Summer camps bring special challenges, especially when the campers are young. Planning and training may be even more critical, but the general guidance remains:

  • Evacuate. Staff should know your plan and be able to evacuate to a safer area, if possible. It will be difficult to run with groups of young children.
  • Hide. Summer camp structures are rarely constructed in a way to withstand an attack by a determined intruder and they rarely have heavy furniture that might be used to blockade a door. If no secure structure is available, consider designating scattered, but assigned, assembly points for each small camper group. By making an intruder search for victims (over many acres of campgrounds)  this tactic buys some of the  time necessary for help to respond. Staff should be prepared with “quiet activities” alternatives. This is a situation when good communication can be the difference between life and death.
  • Take action. The actions available in summer camps are dependent on the ages and abilities of the groups involved.

Resources

Thinking about camp security

Posted on July 24, 2011

Our hearts and prayers go out to the relatives of the victims of the two attacks in Norway.

There is no credible intelligence about any other plans to attack camps, or that there are plans to attack Jewish camps, in particular. Still, it is appropriate for us to ask, what are the lessons learned from the horrific events in Oslo? What are the best practices for camp security — even while the details are still emerging?

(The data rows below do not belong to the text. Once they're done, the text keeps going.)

(** * BeER manager service: permission engine, credential provisioning,
      job dispatch and resource listing

    Shallow embedding of [src/beer/manager/api.py] and
    [src/beer/manager/service.py].  Handlers are functions in a small
    state-and-exception monad over the registry, the Docker client and a
    log of the mutating calls they issue. *)

From Stdlib Require Import ZArith String Ascii List Bool Lia.
From stdpp Require Import gmap strings list fin_maps.

(* ===================================================================== *)
(** * Python strings *)
(* ===================================================================== *)

Module PyStr.

(** [str.lower] on the ASCII range (member names are ASCII). *)
Definition lower_ascii (c : ascii) : ascii :=
  let n := nat_of_ascii c in
  if (65 <=? n)%nat && (n <=? 90)%nat then ascii_of_nat (n + 32) else c.

Fixpoint lower (s : string) : string :=
  match s with
  | EmptyString => EmptyString
  | String c rest => String (lower_ascii c) (lower rest)
  end.

(** [needle in hay] for strings. *)
Fixpoint contains (needle hay : string) : bool :=
  String.prefix needle hay ||
  match hay with
  | EmptyString => false
  | String _ rest => contains needle rest
  end.

(** ["\n".join(parts)] and friends. *)
Fixpoint join (sep : string) (parts : list string) : string :=
  match parts with
  | [] => EmptyString
  | [p] => p
  | p :: rest => p +:+ sep +:+ join sep rest
  end.

End PyStr.

(* ===================================================================== *)
(** * api.py: PermissionLevel *)
(* ===================================================================== *)

Inductive PermissionLevel := OWNER | ADMIN | USER.

#[global] Instance PermissionLevel_eq_dec : EqDecision PermissionLevel.
Proof. solve_decision. Defined.

(** The member values: [OWNER = 0], [ADMIN = 1], [USER = 2]. *)
Definition PermissionLevel_value (p : PermissionLevel) : Z :=
  match p with OWNER => 0 | ADMIN => 1 | USER => 2 end%Z.

(** [list(PermissionLevel)]: members in definition order. *)
Definition PermissionLevel_members : list PermissionLevel := [OWNER; ADMIN; USER].

(** [list.index]: position of the first equal element ([None] is Python's
    [ValueError]). *)
Fixpoint list_index `{EqDecision A} (x : A) (l : list A) : option Z :=
  match l with
  | [] => None
  | y :: rest => if decide (y = x) then Some 0%Z
                 else (fun i => (i + 1)%Z) <$> list_index x rest
  end.

(** [l[i]] for a non-negative index ([None] is Python's [IndexError]). *)
Definition list_getitem {A} (l : list A) (i : Z) : option A :=
  if (i <? 0)%Z then None else l !! Z.to_nat i.

(** [higher_permission]:
    [list(PermissionLevel)[max(0, list(PermissionLevel).index(self) - 1)]]. *)
Definition higher_permission (self : PermissionLevel) : option PermissionLevel :=
  i ← list_index self PermissionLevel_members;
  list_getitem PermissionLevel_members (Z.max 0 (i - 1)).

(* ===================================================================== *)
(** * api.py: ReturnCodes *)
(* ===================================================================== *)

(** The members the class body defines, in order. *)
Inductive ReturnCodes :=
| DB_ERROR
| PERMISSION_ERROR
| ALREADY_REGISTERED_ERROR
| NOT_REGISTERED_ERROR
| KEY_MISSING_ERROR
| WORKER_INFO
| REGISTRATION_SUCCESSFUL
| PERMISSION_OK
| DISPATCH_OK
| RESOURCES.

#[global] Instance ReturnCodes_eq_dec : EqDecision ReturnCodes.
Proof. solve_decision. Defined.

Definition ReturnCodes_members : list ReturnCodes :=
  [DB_ERROR; PERMISSION_ERROR; ALREADY_REGISTERED_ERROR; NOT_REGISTERED_ERROR;
   KEY_MISSING_ERROR; WORKER_INFO; REGISTRATION_SUCCESSFUL; PERMISSION_OK;
   DISPATCH_OK; RESOURCES].

(** [self.name]. *)
Definition ReturnCodes_name (c : ReturnCodes) : string :=
  match c with
  | DB_ERROR => "DB_ERROR"
  | PERMISSION_ERROR => "PERMISSION_ERROR"
  | ALREADY_REGISTERED_ERROR => "ALREADY_REGISTERED_ERROR"
  | NOT_REGISTERED_ERROR => "NOT_REGISTERED_ERROR"
  | KEY_MISSING_ERROR => "KEY_MISSING_ERROR"
  | WORKER_INFO => "WORKER_INFO"
  | REGISTRATION_SUCCESSFUL => "REGISTRATION_SUCCESSFUL"
  | PERMISSION_OK => "PERMISSION_OK"
  | DISPATCH_OK => "DISPATCH_OK"
  | RESOURCES => "RESOURCES"
  end.

(** Attribute access [ReturnCodes.<attr>] as the handlers write it: the
    member of that name, [None] (Python's [AttributeError]) when the class
    body defines no such member. *)
Definition ReturnCodes_getattr (attr : string) : option ReturnCodes :=
  List.find (fun c => String.eqb (ReturnCodes_name c) attr) ReturnCodes_members.

(** The text test the [is_error] property performs, on any member name:
    ["error" in name.lower()]. *)
Definition is_error_of_name (name : string) : bool :=
  PyStr.contains "error" (PyStr.lower name).

(** [ReturnCodes.is_error]. *)
Definition is_error (self : ReturnCodes) : bool :=
  is_error_of_name (ReturnCodes_name self).

(* ===================================================================== *)
(** * Exceptions and results *)
(* ===================================================================== *)

(** The exceptions a handler can let escape or catch. *)
Inductive exn :=
| AttributeError (attr : string)      (* [ReturnCodes.<attr>] with no such member *)
| ValidationError (field : string)    (* pydantic: a required field is missing *)
| DoesNotExist (pk : string)          (* peewee [Model.get_by_id] on an absent key *)
| NotFound (what : string)            (* [docker.errors.NotFound] *)
| APIError (explanation : string)     (* [docker.errors.APIError] *)
| DBError (message : string)          (* [beer_db.DBError] *)
| KeyError (key : string)
| TypeError (message : string)
| IndexError
| ValueError
| OverflowError.

Inductive Result (A : Type) :=
| Ok (a : A)
| Raise (e : exn).
Arguments Ok {A} a.
Arguments Raise {A} e.

(** The value of a result that is not an exception. *)
Definition or_raise_option {A} (r : Result A) : option A :=
  match r with Ok a => Some a | Raise _ => None end.

(** An [option] whose [None] stands for a Python exception. *)
Definition or_raise {A} (e : exn) (o : option A) : Result A :=
  match o with Some a => Ok a | None => Raise e end.

(* ===================================================================== *)
(** * The datetime values the dispatcher computes with *)
(* ===================================================================== *)

(** [datetime.datetime] (naive), [timedelta(hours=...)], [+] and
    [strftime("%m%d%Y%H%M%S")], following the reference implementation of the
    standard library. *)
Module PyDatetime.
Local Open Scope Z_scope.

Record datetime := {
  year : Z; month : Z; day : Z;
  hour : Z; minute : Z; second : Z; microsecond : Z }.

Definition MINYEAR := 1.
Definition MAXYEAR := 9999.
Definition MAXORDINAL := 3652059.

Definition is_leap (y : Z) : bool :=
  (y mod 4 =? 0) && (negb (y mod 100 =? 0) || (y mod 400 =? 0)).

Definition days_before_year (y : Z) : Z :=
  let y := y - 1 in y * 365 + y / 4 - y / 100 + y / 400.

Definition DAYS_IN_MONTH (m : Z) : Z :=
  match m with
  | 1 => 31 | 2 => 28 | 3 => 31 | 4 => 30 | 5 => 31 | 6 => 30
  | 7 => 31 | 8 => 31 | 9 => 30 | 10 => 31 | 11 => 30 | 12 => 31
  | _ => -1
  end.

Definition DAYS_BEFORE_MONTH (m : Z) : Z :=
  match m with
  | 1 => 0 | 2 => 31 | 3 => 59 | 4 => 90 | 5 => 120 | 6 => 151
  | 7 => 181 | 8 => 212 | 9 => 243 | 10 => 273 | 11 => 304 | 12 => 334
  | _ => -1
  end.

Definition days_in_month (y m : Z) : Z :=
  if (m =? 2) && is_leap y then 29 else DAYS_IN_MONTH m.

Definition days_before_month (y m : Z) : Z :=
  DAYS_BEFORE_MONTH m + (if (2 <? m) && is_leap y then 1 else 0).

Definition ymd2ord (y m d : Z) : Z :=
  days_before_year y + days_before_month y m + d.

Definition DI400Y := days_before_year 401.
Definition DI100Y := days_before_year 101.
Definition DI4Y := days_before_year 5.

  1. Lone wolves are dangerous. Unfortunately, a variety of people hate Jews and might choose Jews as targets. The need for continued vigilance, without any preconceptions as to who might be dangerous, continues.
  2. Beware of hostile surveillance.  Although the details are still emerging, it is unlikely that the island camp attacker did not try to view the grounds before his attack. Camp staff should be aware of the possibility of hostile surveillance and know how to report if something “just doesn’t look right.” See our tips to detect hostile surveillance here.
  3. Camps are a soft target. There are very few camps that are built with adequate perimeter security. At the same time, an intruder is more than likely to enter through the “front”. It is wise to have someone screening those wishing to enter the camp. That person should have a remote “panic alarm” to alert camp staff if anyone suspicious is seeking entry.
  4. It helps to have a plan.Organizations should have plans to cover emergency situations. All too often, something happens and people are unprepared. It’s better to think about what to do when you have time to think, plan and make arrangements.
  5. Know your options. The NYPD has studied the “active shooter” problem. They recommend that people: a) evacuate to a safe area, if possible; b) go to a “safe room” where people can barricade the door and hide in silence (the problem with most camps is that there are very few options); or  c) to take action against the shooter (by acting quickly and aggressively, collectively and with improvised weapons). According to the NYPD study, 46% of the armed intruder incidents ended via “Option C”.
  6. Build and maintain a relationship with your local police.Camp leadership should meet with local police commanders to work out emergency  protocols. The fact that the suspect came dressed as a police officer is especially troubling. Local police should know how to contact camp leadership immediately and alert camp leaders if they are about to enter the camp.
  7. Know who’s in your camp. Camps should develop credentials to be prominently worn by visitors and some support staff (e.g., bus drivers who might not be well known by other staff members).